### DATA IN THIS EXERCISE
Lemma reindex_idxmin_first {A : Type} (eqb : A -> A -> bool)
  (eqb_spec : forall x y, reflect (x = y) (eqb x y))
  (order : list A) (s : list (A * Z)) (k : A) :
  NoDup order ->
  idxmin (skipna (reindex eqb order s)) = Some k ->
  exists v o1 o2,
    order = (o1 ++ k :: o2)%list /\ lookup eqb k s = Some v
    /\ forall d c, In d o1 -> lookup eqb d s = Some c -> v < c.
Proof.
  intros ND Im. apply idxmin_first in Im.
  destruct Im as (v & pre & post & E & F).
  assert (I : In (k, v) (skipna (reindex eqb order s)))
    by (rewrite E; apply in_or_app; right; now left).
  apply skipna_In in I. apply reindex_In in I. destruct I as [Io L].
  apply in_split in Io. destruct Io as (o1 & o2 & ->).
  exists v, o1, o2. split; [reflexivity | split; [now symmetry|]].
  intros d c Id Ld.
  pose proof (reindex_keys eqb (o1 ++ k :: o2) s ND) as NK.
  unfold reindex in E, NK. rewrite map_app, skipna_app in E, NK.
  cbn [map skipna] in E, NK. rewrite <- L in E, NK.
  apply split_unique in E; [|exact NK].
  apply (F (d, c)). rewrite <- E. apply skipna_In, in_map_iff.
  exists d. split; [now rewrite Ld | exact Id].
Qed.

Lemma hour_counts_strict (df : DataFrame) :
  StronglySorted (fun a b => fst a < fst b) (hour_counts df).
Proof.
  unfold hour_counts.
  apply sort_index_strict, (value_counts_NoDup Z.eqb Z.eqb_spec).
Qed.

(** X12.  Ties are broken towards the start of the index.  In a completed
    run the peak hour is the smallest hour that has the maximal count and
    the lowest hour the smallest hour that has the minimal count; the most
    dangerous day, the safest day and the most dangerous period are the
    first in the order Monday..Sunday (Morning..Night) among those that
    reach the extreme count: every day before the most dangerous one has
    strictly fewer rows, and every day before the safest one has strictly
    more rows or none. *)
Theorem X12_ties_go_to_the_earliest (archive : option ZipFile) (a : Analysis) :
  outcome archive = inr a ->
  let df := table a in
  let r := report a in
  (forall h, rows_with_hour df h = rows_with_hour df (peak_hour r) ->
             peak_hour r <= h)
  /\ (forall h, rows_with_hour df h = rows_with_hour df (lowest_hour r) ->
                lowest_hour r <= h)
  /\ (exists o1 o2,
        day_order = (o1 ++ peak_day r :: o2)%list
        /\ forall d, In d o1 ->
             rows_with_day df d < rows_with_day df (peak_day r))
  /\ (exists o1 o2,
        day_order = (o1 ++ safest_day r :: o2)%list
        /\ forall d, In d o1 -> 0 < rows_with_day df d ->
             rows_with_day df (safest_day r) < rows_with_day df d)
  /\ (exists o1 o2,
        period_order = (o1 ++ peak_period r :: o2)%list
        /\ forall p, In p o1 ->
             rows_with_period df p < rows_with_period df (peak_period r)).
Proof.
  intros O df r. apply outcome_inr in O. destruct O as (w1 & w' & S9).
  apply step9_inr in S9.
  cbn [agg_hour_counts agg_day_counts agg_period_counts] in S9.
  fold df in S9. fold r in S9.
  destruct S9 as (PH & _ & LH & _ & PD & _ & SD & _ & PP & _).
  pose proof (hour_counts_strict df) as St.
  split; [|split; [|split; [|split]]].
  - apply idxmax_first in PH. destruct PH as (v & pre & post & E & F).
    assert (I : In (peak_hour r, v) (hour_counts df))
      by (rewrite E; apply in_or_app; right; now left).
    apply hour_counts_In in I. destruct I as [Ev Pv].
    intros h Eh. rewrite <- Ev in Eh.
    assert (Ih : In (h, v) (hour_counts df))
      by (apply hour_counts_In; split; [now symmetry | exact Pv]).
    rewrite E in Ih, St. apply in_app_or in Ih. destruct Ih as [Ih|[Ih|Ih]].
    + specialize (F _ Ih). cbn in F. lia.
    + injection Ih as ->. lia.
    + apply StronglySorted_app_r, StronglySorted_inv in St.
      destruct St as [_ Fa]. rewrite Forall_forall in Fa.
      specialize (Fa _ Ih). cbn in Fa. lia.
  - apply idxmin_first in LH. destruct LH as (v & pre & post & E & F).
    assert (I : In (lowest_hour r, v) (hour_counts df))
      by (rewrite E; apply in_or_app; right; now left).
    apply hour_counts_In in I. destruct I as [Ev Pv].
    intros h Eh. rewrite <- Ev in Eh.
    assert (Ih : In (h, v) (hour_counts df))
      by (apply hour_counts_In; split; [now symmetry | exact Pv]).
    rewrite E in Ih, St. apply in_app_or in Ih. destruct Ih as [Ih|[Ih|Ih]].
    + specialize (F _ Ih). cbn in F. lia.
    + injection Ih as ->. lia.
    + apply StronglySorted_app_r, StronglySorted_inv in St.
      destruct St as [_ Fa]. rewrite Forall_forall in Fa.
      specialize (Fa _ Ih). cbn in Fa. lia.
  - unfold day_counts in PD.
    apply (reindex_idxmax_first String.eqb String.eqb_spec) in PD;
      [|exact day_order_NoDup].
    destruct PD as (v & o1 & o2 & E & L & F). exists o1, o2.
    split; [exact E|]. intros d Id.
    unfold col_Day_of_Week in L, F.
    rewrite (value_counts_rows String.eqb String.eqb_spec) in L.
    fold (rows_with_day df (peak_day r)) in L.
    destruct (Z.eqb_spec (rows_with_day df (peak_day r)) 0); [discriminate|].
    injection L as <-.
    pose proof (count_rows_nonneg String.eqb Day_of_Week (peak_day r) df) as P1.
    pose proof (count_rows_nonneg String.eqb Day_of_Week d df) as P2.
    fold (rows_with_day df (peak_day r)) in P1. fold (rows_with_day df d) in P2.
    destruct (Z.eq_dec (rows_with_day df d) 0) as [Z0|NZ]; [lia|].
    apply (F d _ Id).
    rewrite (value_counts_rows String.eqb String.eqb_spec).
    fold (rows_with_day df d).
    now destruct (Z.eqb_spec (rows_with_day df d) 0).
  - unfold day_counts in SD.
    apply (reindex_idxmin_first String.eqb String.eqb_spec) in SD;
      [|exact day_order_NoDup].
    destruct SD as (v & o1 & o2 & E & L & F). exists o1, o2.
    split; [exact E|]. intros d Id Pd.
    unfold col_Day_of_Week in L, F.
    rewrite (value_counts_rows String.eqb String.eqb_spec) in L.
    fold (rows_with_day df (safest_day r)) in L.
    destruct (Z.eqb_spec (rows_with_day df (safest_day r)) 0); [discriminate|].
    injection L as <-.
    apply (F d _ Id).
    rewrite (value_counts_rows String.eqb String.eqb_spec).
    fold (rows_with_day df d).
    destruct (Z.eqb_spec (rows_with_day df d) 0); [lia | reflexivity].
  - unfold period_counts in PP.
    apply (reindex_idxmax_first String.eqb String.eqb_spec) in PP;
      [|exact period_order_NoDup].
    destruct PP as (v & o1 & o2 & E & L & F). exists o1, o2.
    split; [exact E|]. intros p Ip.
    unfold col_Time_Period in L, F.
    rewrite (value_counts_rows String.eqb String.eqb_spec
               (fun r => Some (Time_Period r))) in L.
    fold (rows_with_period df (peak_period r)) in L.
    destruct (Z.eqb_spec (rows_with_period df (peak_period r)) 0);
      [discriminate|].
    injection L as <-.
    pose proof (count_rows_nonneg String.eqb (fun r => Some (Time_Period r))
                  (peak_period r) df) as P1.
    pose proof (count_rows_nonneg String.eqb (fun r => Some (Time_Period r))
                  p df) as P2.
    fold (rows_with_period df (peak_period r)) in P1.
    fold (rows_with_period df p) in P2.
    destruct (Z.eq_dec (rows_with_period df p) 0) as [Z0|NZ]; [lia|].
    apply (F p _ Ip).
    rewrite (value_counts_rows String.eqb String.eqb_spec
               (fun r => Some (Time_Period r))).
    fold (rows_with_period df p).
    now destruct (Z.eqb_spec (rows_with_period df p) 0).
Qed.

### TASK PROMPT
Only the number is wanted: how many lines in the listing contain the word "Lemma"?

### RESPONSE AREA
2